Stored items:
Definition raise {A} (x : exn) : M A := fun _ l => (Raise x, l, []).

(** [try: m except Exception as exc: h exc] *)
Definition try_except {A} (m : M A) (h : exn -> M A) : M A :=
  fun e l =>
    match m e l with
    | (Ok a, l1, w1) => (Ok a, l1, w1)
    | (Raise x, l1, w1) =>
        match h x e l1 with
        | (r, l2, w2) => (r, l2, w1 ++ w2)
        end
    end.

Definition emit (ev : event) : M unit := fun _ l => (Ok tt, l, [ev]).

Definition asks {A} (f : env -> A) : M A := fun e l => (Ok (f e), l, []).

Declare Scope py_scope.
Delimit Scope py_scope with py.
Notation "x <- c ;; k" := (bind c (fun x => k))
  (at level 100, c at next level, right associativity) : py_scope.
Notation "c ;;; k" := (bind c (fun _ => k))
  (at level 100, right associativity) : py_scope.
Local Open Scope py_scope.

Definition value {A} (r : result A * list string * list event) : result A :=
  r.1.1.
Definition log_after {A} (r : result A * list string * list event) : list string :=
  r.1.2.
Definition calls {A} (r : result A * list string * list event) : list event :=
  r.2.

(** ** Strings

    A Python [str] is held as the bytes of its UTF-8 encoding. [strip] and
    [upper] act on the ASCII range; other code points are left as they
    are. *)
Definition ord (c : ascii) : Z := Z.of_N (N_of_ascii c).

Definition is_space (c : ascii) : bool :=
  let n := N_of_ascii c in
  (((9 <=? n) && (n <=? 13)) || ((28 <=? n) && (n <=? 32)))%N.

Fixpoint lstrip_chars (cs : list ascii) : list ascii :=
  match cs with
  | c :: rest => if is_space c then lstrip_chars rest else cs
  | [] => []
  end.

Definition strip (s : string) : string :=
  string_of_list_ascii
    (rev (lstrip_chars (rev (lstrip_chars (list_ascii_of_string s))))).

Definition upper_char (c : ascii) : ascii :=
  let n := N_of_ascii c in
  if ((97 <=? n) && (n <=? 122))%N then ascii_of_N (n - 32) else c.

Fixpoint upper (s : string) : string :=
  match s with
  | EmptyString => EmptyString
  | String c rest => String (upper_char c) (upper rest)
  end.

Definition newline : string := String (ascii_of_N 10) EmptyString.

(** [bytes.decode('utf-8')]: the strict decoder accepts exactly the
    well-formed sequences (no overlong forms, no surrogates, nothing
    above U+10FFFF). *)
Definition continuation (b : N) : bool := ((128 <=? b) && (b <=? 191))%N.
Definition between (lo hi b : N) : bool := ((lo <=? b) && (b <=? hi))%N.

Fixpoint utf8_well_formed (bs : list N) : bool :=
  match bs with
  | [] => true
  | b0 :: r0 =>
      if (b0 <=? 127)%N then utf8_well_formed r0
      else if between 194 223 b0 then
        match r0 with
        | b1 :: r1 => continuation b1 && utf8_well_formed r1
        | _ => false
        end
      else if between 224 239 b0 then
        match r0 with
        | b1 :: b2 :: r2 =>
            (if (b0 =? 224)%N then between 160 191 b1
             else if (b0 =? 237)%N then between 128 159 b1
             else continuation b1)
            && continuation b2 && utf8_well_formed r2
        | _ => false
        end
      else if between 240 244 b0 then
        match r0 with
        | b1 :: b2 :: b3 :: r3 =>
            (if (b0 =? 240)%N then between 144 191 b1
             else if (b0 =? 244)%N then between 128 143 b1
             else continuation b1)
            && continuation b2 && continuation b3 && utf8_well_formed r3
        | _ => false
        end
      else false
  end.

Definition decode (bs : list Byte.byte) : option string :=
  if utf8_well_formed (map Byte.to_N bs)
  then Some (string_of_list_byte bs)
  else None.

(** ** Module-level constants *)
Definition LOG_FILE : string := "files/client.log".
Definition MAX_LOG_ENTRIES : Z := 1024.
Definition API_URL : string := "https://cpsecurity.club/api/v1/status".

(** The three values read from the environment at import time. *)
Record config : Type := {
  API_USER : option string;
  API_PASS : option string;
  WEBHOOK_URL : option string
}.

Definition WEBHOOK_MESSAGES : gmap string string :=
  list_to_map
    [("open", "Lab is OPEN :)");
     ("closed", "Lab is CLOSED :(");
     ("fire", "Lab is ON FIRE 🔥");
     ("coffee", "Out for coffee ☕")].

Definition renderText (text : string) : banner := [Glyphs text].

Definition BANNER_OPEN : banner := renderText (strip "Lab is OPEN :)").
Definition BANNER_CLOSE : banner := renderText (strip "Lab is CLOSED :(").
Definition fire : banner := [FileArt "fire.txt"].
Definition BANNER_FIRE : banner :=
  renderText (strip ("Lab is" +:+ newline)) ++ fire.
Definition coffee : banner := [FileArt "coffee.txt"].
Definition BANNER_COFFEE : banner :=
  renderText (strip ("Out for" +:+ newline)) ++ coffee.

Definition STATE_CLOSED : Z := 0.
Definition STATE_OPEN : Z := 1.

Definition PRE_DEF_COLORS : gmap string string :=
  list_to_map
    [("open", "brightgreen");
     ("closed", "red");
     ("fire", "orange");
     ("coffee", "8f7369")].

(** ** Truth values and comparisons of Python *)

(** [v == s] for a string literal [s]. *)
Definition eq_str (v : json) (s : string) : bool :=
  match v with
  | JStr t => bool_decide (t = s)
  | _ => false
  end.

Definition truthy_str (s : string) : bool := negb (bool_decide (s = "")).

(** [if banner:]. A rendering of a non-empty text is a non-empty string;
    the contents of an art file are not known and do not count. *)
Definition truthy_piece (p : piece) : bool :=
  match p with
  | Glyphs text => truthy_str text
  | FileArt _ => false
  end.

Definition truthy_banner (b : banner) : bool := existsb truthy_piece b.

Definition Qltb (a b : Q) : bool := negb (Qle_bool b a).

Definition type_name (v : json) : string :=
  match v with
  | JNull => "NoneType"
  | JBool _ => "bool"
  | JNum _ => "int"
  | JStr _ => "str"
  | JArr _ => "list"
  | JObj _ => "dict"
  end.

Fixpoint assoc (key : string) (items : list (string * json)) : option json :=
  match items with
  | [] => None
  | (k, v) :: rest => if bool_decide (k = key) then Some v else assoc key rest
  end.

(** [v.get(key, dflt)] *)
Definition dict_get (v : json) (key : string) (dflt : json) : M json :=
  match v with
  | JObj items => ret (default dflt (assoc key items))
  | _ => raise (AttributeError (type_name v) "get")
  end.

(** [v.upper()] *)
Definition str_upper (v : json) : M string :=
  match v with
  | JStr s => ret (upper s)
  | _ => raise (AttributeError (type_name v) "upper")
  end.

Definition str_exn (x : exn) : string :=
  match x with
  | AttributeError t a =>
      "'" +:+ t +:+ "' object has no attribute '" +:+ a +:+ "'"
  | JSONDecodeError => "Expecting value"
  | OSError => "cannot open file"
  | CursesError msg => msg
  | UnboundLocalError name =>
      "local variable '" +:+ name +:+ "' referenced before assignment"
  end.

(** ** The outside world *)

(** [logging.info], [logging.warning], [logging.error]: the handler holds
    the log file open in append mode and writes one line per call. The
    time stamp that starts the line is left out. *)
Definition logging (msg : string) : M unit :=
  fun _ l => (Ok tt, l ++ [msg], []).

Definition requests_get (url : string) : M http_outcome :=
  emit (HttpGet url);;;
  asks api_get.

Definition requests_post (url : string)
    (auth : option (option string * option string))
    (payload : list (string * string))
    (endpoint : env -> http_outcome) : M http_outcome :=
  emit (HttpPost url auth payload);;;
  asks endpoint.

(** [resp.json()] *)
Definition resp_json (body : option json) : M json :=
  match body with
  | Some j => ret j
  | None => raise JSONDecodeError
  end.

Definition time_time : M Q := asks clock.

(** [open(LOG_FILE, 'w+')]: mode [w+] creates the file or empties it. *)
Definition open_w_plus : M unit :=
  fun e l => if log_openable e then (Ok tt, [], []) else (Raise OSError, l, []).

(** [log_file.readlines()] on the handle just opened. *)
Definition readlines : M (list string) := fun _ l => (Ok l, l, []).

(** [log_file.write(text)] at the end of the file. *)
Definition file_write (text : string) : M unit :=
  fun _ l => (Ok tt, if bool_decide (text = "") then l else l ++ [text], []).

(** [win.getstr(y, x, n)] reads at most [n] bytes of the line typed. *)
Definition win_getstr (y x : Z) (n : nat)
    (typed : env -> list Byte.byte) : M (list Byte.byte) :=
  emit (GetStr y x n);;;
  line <- asks typed;;
  ret (take n line).

(** [win.addstr(msg, curses.A_BOLD)] *)
Definition win_addstr_bold (msg : banner) : M unit :=
  emit (AddStrBold msg);;;
  err <- asks addstr_error;;
  match err with
  | Some m => raise (CursesError m)
  | None => ret tt
  end.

* [Assignment]:
Of all the entries above, repeat only the lines from the line that has "Definition Qltb (a" to the line that has "Definition requests_get (url", both lines included, exactly.

* [Exercise solution]:
Definition Qltb (a b : Q) : bool := negb (Qle_bool b a).

Definition type_name (v : json) : string :=
  match v with
  | JNull => "NoneType"
  | JBool _ => "bool"
  | JNum _ => "int"
  | JStr _ => "str"
  | JArr _ => "list"
  | JObj _ => "dict"
  end.

Fixpoint assoc (key : string) (items : list (string * json)) : option json :=
  match items with
  | [] => None
  | (k, v) :: rest => if bool_decide (k = key) then Some v else assoc key rest
  end.

(** [v.get(key, dflt)] *)
Definition dict_get (v : json) (key : string) (dflt : json) : M json :=
  match v with
  | JObj items => ret (default dflt (assoc key items))
  | _ => raise (AttributeError (type_name v) "get")
  end.

(** [v.upper()] *)
Definition str_upper (v : json) : M string :=
  match v with
  | JStr s => ret (upper s)
  | _ => raise (AttributeError (type_name v) "upper")
  end.

Definition str_exn (x : exn) : string :=
  match x with
  | AttributeError t a =>
      "'" +:+ t +:+ "' object has no attribute '" +:+ a +:+ "'"
  | JSONDecodeError => "Expecting value"
  | OSError => "cannot open file"
  | CursesError msg => msg
  | UnboundLocalError name =>
      "local variable '" +:+ name +:+ "' referenced before assignment"
  end.

(** ** The outside world *)

(** [logging.info], [logging.warning], [logging.error]: the handler holds
    the log file open in append mode and writes one line per call. The
    time stamp that starts the line is left out. *)
Definition logging (msg : string) : M unit :=
  fun _ l => (Ok tt, l ++ [msg], []).

Definition requests_get (url : string) : M http_outcome :=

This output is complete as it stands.